After series of duels, Yuya and his brothers finally confronts EVE and G.O.D, with Yuya recovering his memories in the process. When Yuya was close to give in to G.O.D's temptation of having his whole family back, his three brothers sacrificed themselves to give their remaining powers to strengthen the Adam Factor inside Yuya, granting Yuya the card God-Eyes Phantom Dragon that eventually defeats G.O.D. The spirit of Adam than manifests and reunites with EVE, leaving together with her. However, before Yuya can destroy G.O.D, Reiji interrupts as he wishes to have G.O.D to continue his father's legacy, leading to another duel between the two. Yuya emerges victorious and destroy G.O.D, opening a path that leads to another dimension where G.O.D's creator is. Yuya, Reiji, Ren, and Isaac decides to confront the creator of G.O.D while Sora stays with Shun and Shingo. Before leaving, Yuya assures Yuzu that they are destined to meet again and gives his ace monster to her. Days after the battle, Yuzu meets the young Yusho, indicating that she'll meet Yuya again in the future like he had told her.

==Characters==
The English version of the manga uses the Japanese human character names.

===Main characters===

- Yuya Sakaki (榊 遊矢, Sakaki Yūya)
A Dueltainer infamously known as Phantom, Yuya hacked into Leo Corporation's Solid Vision system so he can use the system for his own use in his search for the creator of the Duel Monster card Genesis Omega Dragon (G.O.D). Yuya shares his body with the spirits of his older brothers Yuto, Yuri, and Yugo, who feigned being alter egos while wiping Yuya's memories of them. As a Dueltainer and excellent hacker, Yuya is capable of manipulating the Solid Vision technology to materialize his magic tricks that gives him advantage in Duel, usually to get an Action Card. It's revealed that he and Reiji are actually from the future, but got sent by their fathers to the present timeline after Yusho caused an incident known as World Illusion to regress time to stop the destruction of the world after G.O.D went on rampage. During the escape, Yuya was knocked out when he sacrificed himself to save his brothers from a falling debris. By the time they arrived back at home, all but one escape capsule were destroyed, so his brothers decided to let him into the capsule to save his life. Due to the impact of World Illusion, Yuya lost his memories when he arrived in the past and his brothers' spirits inside him decided to erase the memories of their relation so that he won't be saddened by their deaths. Since then, Yuya seeks G.O.D with the intent to destroy the card. Yuya possesses a power called the Adam Factor that according to Ren is necessary to awaken G.O.D, which appeared to disrupt his connection to Yuto, Yugo, and Yuri.
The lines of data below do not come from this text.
(** * BerryDB page pool and libc VFS: a shallow embedding

    The development follows [src/page_pool.cc] and [src/vfs/libc_vfs.cc].
    The page pool is embedded in its checked build ([DCHECK_IS_ON()]): a
    failed [DCHECK] aborts the operation, which the embedding renders as
    [None] in a state-and-failure monad.  Pointers to [Page] objects are
    addresses into an explicit heap, so the aliasing between the free list,
    the LRU list and the resident map is kept. *)

From stdpp Require Import gmap list strings.
From Stdlib Require Import NArith Lia.

Set Default Proof Using "Type".
Open Scope nat_scope.

(** ** Status codes *)

(** Modelled from the spec: [berrydb/status.h] is not part of the
    available sources; the constructors are the observable status codes the
    specification lists. *)
Inductive Status : Type :=
  | kSuccess
  | kIoError
  | kNotFound
  | kAlreadyLocked
  | kPoolFull.

#[global] Instance Status_eq_dec : EqDecision Status.
Proof. solve_decision. Defined.

(** ** Identities *)

(** A [Page*] is the address of the page object in the heap. *)
Abbreviation PagePtr := nat (only parsing).
(** A [StoreImpl*] is the identity of an open store. *)
Abbreviation StorePtr := nat (only parsing).

(** Modelled from the spec: [TransactionImpl] is declared outside the available sources.  A transaction names its owning store ([store()]);
    the serial number tells the transactions of one store apart. *)
Record TransactionImpl : Type := mkTransaction {
  txn_store : StorePtr;
  txn_serial : nat;
}.

#[global] Instance TransactionImpl_eq_dec : EqDecision TransactionImpl.
Proof. solve_decision. Defined.

(** Modelled from the spec: [PagePool::PageFetchMode] is declared in
    [page_pool.h], which is not part of the available sources. *)
Inductive PageFetchMode : Type :=
  | kFetchPageData
  | kIgnorePageData.

#[global] Instance PageFetchMode_eq_dec : EqDecision PageFetchMode.
Proof. solve_decision. Defined.

(** ** Pages *)

(** Modelled from the spec: the [Page] class ([page.h]) is not part of
    the available sources.  The fields are the frame attributes of the
    specification's data model: the pin count, the dirty flag, the
    assignment (owning transaction and page id) and the buffer. *)
Record Page : Type := mkPage {
  pin_count_ : nat;
  is_dirty_ : bool;
  transaction_ : option TransactionImpl;
  page_id_ : nat;
  buffer_ : list N;
}.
As a result, following his duel against Reiji, Yuya undergoes training by the three to master their skills should he end up duelling on his own. It was during his duel against EVE that Yuya regain his memories of his brothers when they were separate beings while managing to overwhelm her with renewed resolve and defeat Reiji before they, Ren, and Isaac depart to confront G.O.D's creator. Yuya initially uses a Performapal/Odd-Eyes deck with his ace monsters being Odd-Eyes Phantom Dragon and Odd-Eyes Phantasma Dragon, later changing to a Four Dimensions Dragons Deck with all four dragons and God-Eyes Phantom Dragon as his ace monsters.
- Yuto / Yuto Sakaki (ユート / 榊 遊斗, Yūto / Sakaki Yūto)
Pretending to be one of Yuya's alternate personalities, being serious-minded compared to Yuya, Yuto is a duellist from future who uses Xyz Summons. Yuto is revealed to Yusho's first born son, making him the eldest of Yuya's brothers. On the day that the World Illusion occurred, Yuto and his brothers were originally planned to escape together, but three of the four escape pods Yusho had prepared for them were destroyed during G.O.D's rampage. Yuto, Yuri, and Yugo agreed to put Yuya before themselves, placing him in the last escape pod as their last action alive. However, their souls somehow managed to survive and ended up in Yuya's body as he believed them to alternate personalities. Yuto, Yugo, and Yuri agreed to conceal Yuya's memories of them as his brother to spare him grief over sacrificing themselves for him. As the oldest, Yuto is the most responsible; he often scolds Yuya's recklessness and defuses bickering between Yugo and Yuri. When they first arrived to the present, Yuto acts as Yuya's "decoy" since the Leo Corporation were only given orders to find Yuya. But Yuya's reckless action and Reiji's perceptiveness led his connection with Yuya to be found out during his Duel against Sawatari. Following Yuya's duel against Reiji, Yuto begins to train Yuya for later battles. When they finally confront EVE, Yuto takes over for Yuya when he got injured, failing to corner EVE despite his best effort before Yuya regains his body while knowing the truth. Yuto uses a Phantom Knights Deck that focuses on Xyz Summon with his ace monster being Dark Anthelion Dragon which he gave to Yuya.
- Yuri / Yuri Sakaki (ユーリ / 榊 遊里, Yūri / Sakaki Yūri)
Pretending to be one of Yuya's alternate personalities, sadistic while believing everyone has darkness in them, the cynical Yuri is a duellist from future who uses Fusion Summon. Yuri is actually one of Yuya's three older brothers who died together with Yuto and Yugo during G.O.D's rampage, his soul enduring and ending up inside Yuya. Concluding that Yuya would be burdened by them if he remembered how they died, Yuri, Yuto, and Yugo agreed to erase Yuya's memories involving them. Yuri first makes his presence known during Yuya's duel against Sora, berating Yuya's naivety while exposing Sora's true nature. Unfortunately, Yuri was quickly cornered when Sora directly attacked him, heavily injuring him due to the tripled damage setting set by Sora prior the Duel, leading Yuya to take over once more. He uses the Solid Vision technology in Yuya's Duel Disk to materialize a thorn whip. Despite his ruthlessness, Yuri displays deep care and strong protective streak for Yuya to the point he would mercilessly punish anyone who harm him in any way even if Yuya himself ask him not to. Helping train Yuya in later battles following his counterpart's duel against Reiji, Yuri resurfaces to once more take over Yuya's rematch duel against Sora and this time defeats him. However, immediately afterwards, Yuri fell into deep sleep like Yugo does until he woke up after the Adam Factor inside Yuya restored his memories. Yuri uses a Predator Plants Deck that focuses on Fusion Summon with his ace monster being Starving Venemy Dragon which he gave to Yuya.
- Yugo / Yugo Sakaki (ユーゴ / 榊 遊吾, Yūgo / Sakaki Yūgo)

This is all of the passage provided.